→ The data:
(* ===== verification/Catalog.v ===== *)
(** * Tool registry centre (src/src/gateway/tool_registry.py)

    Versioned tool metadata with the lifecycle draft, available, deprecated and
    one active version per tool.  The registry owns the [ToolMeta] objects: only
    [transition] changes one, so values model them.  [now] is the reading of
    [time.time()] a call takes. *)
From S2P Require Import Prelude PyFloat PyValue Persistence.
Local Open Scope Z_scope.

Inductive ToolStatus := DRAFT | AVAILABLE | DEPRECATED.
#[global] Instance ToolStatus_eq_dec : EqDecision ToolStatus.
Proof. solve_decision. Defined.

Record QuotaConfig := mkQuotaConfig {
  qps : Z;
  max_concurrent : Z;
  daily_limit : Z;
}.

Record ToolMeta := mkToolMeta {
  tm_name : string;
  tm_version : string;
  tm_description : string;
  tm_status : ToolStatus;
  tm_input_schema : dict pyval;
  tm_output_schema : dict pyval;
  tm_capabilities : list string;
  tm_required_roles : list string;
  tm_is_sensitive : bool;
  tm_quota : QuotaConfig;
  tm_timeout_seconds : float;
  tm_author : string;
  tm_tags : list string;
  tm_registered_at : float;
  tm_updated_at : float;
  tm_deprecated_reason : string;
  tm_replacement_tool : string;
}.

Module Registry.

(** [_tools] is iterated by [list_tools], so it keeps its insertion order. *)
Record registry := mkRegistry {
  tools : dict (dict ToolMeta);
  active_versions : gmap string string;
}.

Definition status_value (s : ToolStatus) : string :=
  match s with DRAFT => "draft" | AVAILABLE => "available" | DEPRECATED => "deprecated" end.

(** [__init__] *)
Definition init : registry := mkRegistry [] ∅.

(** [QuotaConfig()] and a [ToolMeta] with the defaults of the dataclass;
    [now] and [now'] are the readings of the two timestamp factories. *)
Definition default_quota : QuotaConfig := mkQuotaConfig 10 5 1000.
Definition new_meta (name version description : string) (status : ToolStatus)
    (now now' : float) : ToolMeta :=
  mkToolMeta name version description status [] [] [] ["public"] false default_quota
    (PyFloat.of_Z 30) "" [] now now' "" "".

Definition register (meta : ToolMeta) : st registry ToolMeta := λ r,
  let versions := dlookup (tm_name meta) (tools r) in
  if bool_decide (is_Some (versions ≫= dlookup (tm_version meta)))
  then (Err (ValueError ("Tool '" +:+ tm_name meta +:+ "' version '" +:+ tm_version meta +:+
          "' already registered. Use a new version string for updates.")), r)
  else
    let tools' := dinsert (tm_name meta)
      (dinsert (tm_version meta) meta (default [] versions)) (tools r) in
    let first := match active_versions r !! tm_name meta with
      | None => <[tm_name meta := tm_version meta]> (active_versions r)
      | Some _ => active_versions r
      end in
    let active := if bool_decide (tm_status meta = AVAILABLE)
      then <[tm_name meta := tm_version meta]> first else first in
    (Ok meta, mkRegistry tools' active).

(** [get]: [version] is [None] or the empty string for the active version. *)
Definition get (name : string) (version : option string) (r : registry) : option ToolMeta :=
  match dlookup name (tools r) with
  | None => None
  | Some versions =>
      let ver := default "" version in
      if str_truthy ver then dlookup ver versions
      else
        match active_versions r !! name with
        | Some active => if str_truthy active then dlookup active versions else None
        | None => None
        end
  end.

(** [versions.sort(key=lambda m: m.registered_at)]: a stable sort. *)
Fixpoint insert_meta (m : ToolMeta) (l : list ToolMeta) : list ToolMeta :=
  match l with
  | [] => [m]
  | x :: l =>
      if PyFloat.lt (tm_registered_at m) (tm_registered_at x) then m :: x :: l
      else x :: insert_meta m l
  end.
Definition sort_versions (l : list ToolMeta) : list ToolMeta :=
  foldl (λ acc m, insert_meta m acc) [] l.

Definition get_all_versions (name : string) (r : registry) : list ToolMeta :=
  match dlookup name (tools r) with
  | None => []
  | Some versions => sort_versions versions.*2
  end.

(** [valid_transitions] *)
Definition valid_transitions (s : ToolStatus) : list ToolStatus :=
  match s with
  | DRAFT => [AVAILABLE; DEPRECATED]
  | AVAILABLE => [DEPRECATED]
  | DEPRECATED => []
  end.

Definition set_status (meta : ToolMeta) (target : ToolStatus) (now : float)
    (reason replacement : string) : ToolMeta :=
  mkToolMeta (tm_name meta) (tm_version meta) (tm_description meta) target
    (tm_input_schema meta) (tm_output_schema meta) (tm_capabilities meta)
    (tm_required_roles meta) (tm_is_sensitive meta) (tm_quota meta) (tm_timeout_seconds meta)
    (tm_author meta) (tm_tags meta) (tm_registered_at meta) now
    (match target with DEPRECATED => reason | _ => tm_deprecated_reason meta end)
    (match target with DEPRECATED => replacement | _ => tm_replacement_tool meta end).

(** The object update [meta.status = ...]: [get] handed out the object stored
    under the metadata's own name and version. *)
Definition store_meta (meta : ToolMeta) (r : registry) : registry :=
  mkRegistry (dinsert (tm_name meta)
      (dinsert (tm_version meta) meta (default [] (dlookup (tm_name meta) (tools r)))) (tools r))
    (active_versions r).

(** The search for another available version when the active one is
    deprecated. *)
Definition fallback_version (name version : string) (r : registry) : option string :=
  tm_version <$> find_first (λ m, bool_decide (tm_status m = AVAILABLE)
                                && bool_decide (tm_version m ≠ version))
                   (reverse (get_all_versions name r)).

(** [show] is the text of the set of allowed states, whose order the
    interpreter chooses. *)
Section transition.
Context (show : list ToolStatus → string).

→ Problem details:
Retype the material above, line by line, exactly.

→ Expected output:
(* ===== verification/Catalog.v ===== *)
(** * Tool registry centre (src/src/gateway/tool_registry.py)

    Versioned tool metadata with the lifecycle draft, available, deprecated and
    one active version per tool.  The registry owns the [ToolMeta] objects: only
    [transition] changes one, so values model them.  [now] is the reading of
    [time.time()] a call takes. *)
From S2P Require Import Prelude PyFloat PyValue Persistence.
Local Open Scope Z_scope.

Inductive ToolStatus := DRAFT | AVAILABLE | DEPRECATED.
#[global] Instance ToolStatus_eq_dec : EqDecision ToolStatus.
Proof. solve_decision. Defined.

Record QuotaConfig := mkQuotaConfig {
  qps : Z;
  max_concurrent : Z;
  daily_limit : Z;
}.

Record ToolMeta := mkToolMeta {
  tm_name : string;
  tm_version : string;
  tm_description : string;
  tm_status : ToolStatus;
  tm_input_schema : dict pyval;
  tm_output_schema : dict pyval;
  tm_capabilities : list string;
  tm_required_roles : list string;
  tm_is_sensitive : bool;
  tm_quota : QuotaConfig;
  tm_timeout_seconds : float;
  tm_author : string;
  tm_tags : list string;
  tm_registered_at : float;
  tm_updated_at : float;
  tm_deprecated_reason : string;
  tm_replacement_tool : string;
}.

Module Registry.

(** [_tools] is iterated by [list_tools], so it keeps its insertion order. *)
Record registry := mkRegistry {
  tools : dict (dict ToolMeta);
  active_versions : gmap string string;
}.

Definition status_value (s : ToolStatus) : string :=
  match s with DRAFT => "draft" | AVAILABLE => "available" | DEPRECATED => "deprecated" end.

(** [__init__] *)
Definition init : registry := mkRegistry [] ∅.

(** [QuotaConfig()] and a [ToolMeta] with the defaults of the dataclass;
    [now] and [now'] are the readings of the two timestamp factories. *)
Definition default_quota : QuotaConfig := mkQuotaConfig 10 5 1000.
Definition new_meta (name version description : string) (status : ToolStatus)
    (now now' : float) : ToolMeta :=
  mkToolMeta name version description status [] [] [] ["public"] false default_quota
    (PyFloat.of_Z 30) "" [] now now' "" "".

Definition register (meta : ToolMeta) : st registry ToolMeta := λ r,
  let versions := dlookup (tm_name meta) (tools r) in
  if bool_decide (is_Some (versions ≫= dlookup (tm_version meta)))
  then (Err (ValueError ("Tool '" +:+ tm_name meta +:+ "' version '" +:+ tm_version meta +:+
          "' already registered. Use a new version string for updates.")), r)
  else
    let tools' := dinsert (tm_name meta)
      (dinsert (tm_version meta) meta (default [] versions)) (tools r) in
    let first := match active_versions r !! tm_name meta with
      | None => <[tm_name meta := tm_version meta]> (active_versions r)
      | Some _ => active_versions r
      end in
    let active := if bool_decide (tm_status meta = AVAILABLE)
      then <[tm_name meta := tm_version meta]> first else first in
    (Ok meta, mkRegistry tools' active).

(** [get]: [version] is [None] or the empty string for the active version. *)
Definition get (name : string) (version : option string) (r : registry) : option ToolMeta :=
  match dlookup name (tools r) with
  | None => None
  | Some versions =>
      let ver := default "" version in
      if str_truthy ver then dlookup ver versions
      else
        match active_versions r !! name with
        | Some active => if str_truthy active then dlookup active versions else None
        | None => None
        end
  end.

(** [versions.sort(key=lambda m: m.registered_at)]: a stable sort. *)
Fixpoint insert_meta (m : ToolMeta) (l : list ToolMeta) : list ToolMeta :=
  match l with
  | [] => [m]
  | x :: l =>
      if PyFloat.lt (tm_registered_at m) (tm_registered_at x) then m :: x :: l
      else x :: insert_meta m l
  end.
Definition sort_versions (l : list ToolMeta) : list ToolMeta :=
  foldl (λ acc m, insert_meta m acc) [] l.

Definition get_all_versions (name : string) (r : registry) : list ToolMeta :=
  match dlookup name (tools r) with
  | None => []
  | Some versions => sort_versions versions.*2
  end.

(** [valid_transitions] *)
Definition valid_transitions (s : ToolStatus) : list ToolStatus :=
  match s with
  | DRAFT => [AVAILABLE; DEPRECATED]
  | AVAILABLE => [DEPRECATED]
  | DEPRECATED => []
  end.

Definition set_status (meta : ToolMeta) (target : ToolStatus) (now : float)
    (reason replacement : string) : ToolMeta :=
  mkToolMeta (tm_name meta) (tm_version meta) (tm_description meta) target
    (tm_input_schema meta) (tm_output_schema meta) (tm_capabilities meta)
    (tm_required_roles meta) (tm_is_sensitive meta) (tm_quota meta) (tm_timeout_seconds meta)
    (tm_author meta) (tm_tags meta) (tm_registered_at meta) now
    (match target with DEPRECATED => reason | _ => tm_deprecated_reason meta end)
    (match target with DEPRECATED => replacement | _ => tm_replacement_tool meta end).

(** The object update [meta.status = ...]: [get] handed out the object stored
    under the metadata's own name and version. *)
Definition store_meta (meta : ToolMeta) (r : registry) : registry :=
  mkRegistry (dinsert (tm_name meta)
      (dinsert (tm_version meta) meta (default [] (dlookup (tm_name meta) (tools r)))) (tools r))
    (active_versions r).

(** The search for another available version when the active one is
    deprecated. *)
Definition fallback_version (name version : string) (r : registry) : option string :=
  tm_version <$> find_first (λ m, bool_decide (tm_status m = AVAILABLE)
                                && bool_decide (tm_version m ≠ version))
                   (reverse (get_all_versions name r)).

(** [show] is the text of the set of allowed states, whose order the
    interpreter chooses. *)
Section transition.
Context (show : list ToolStatus → string).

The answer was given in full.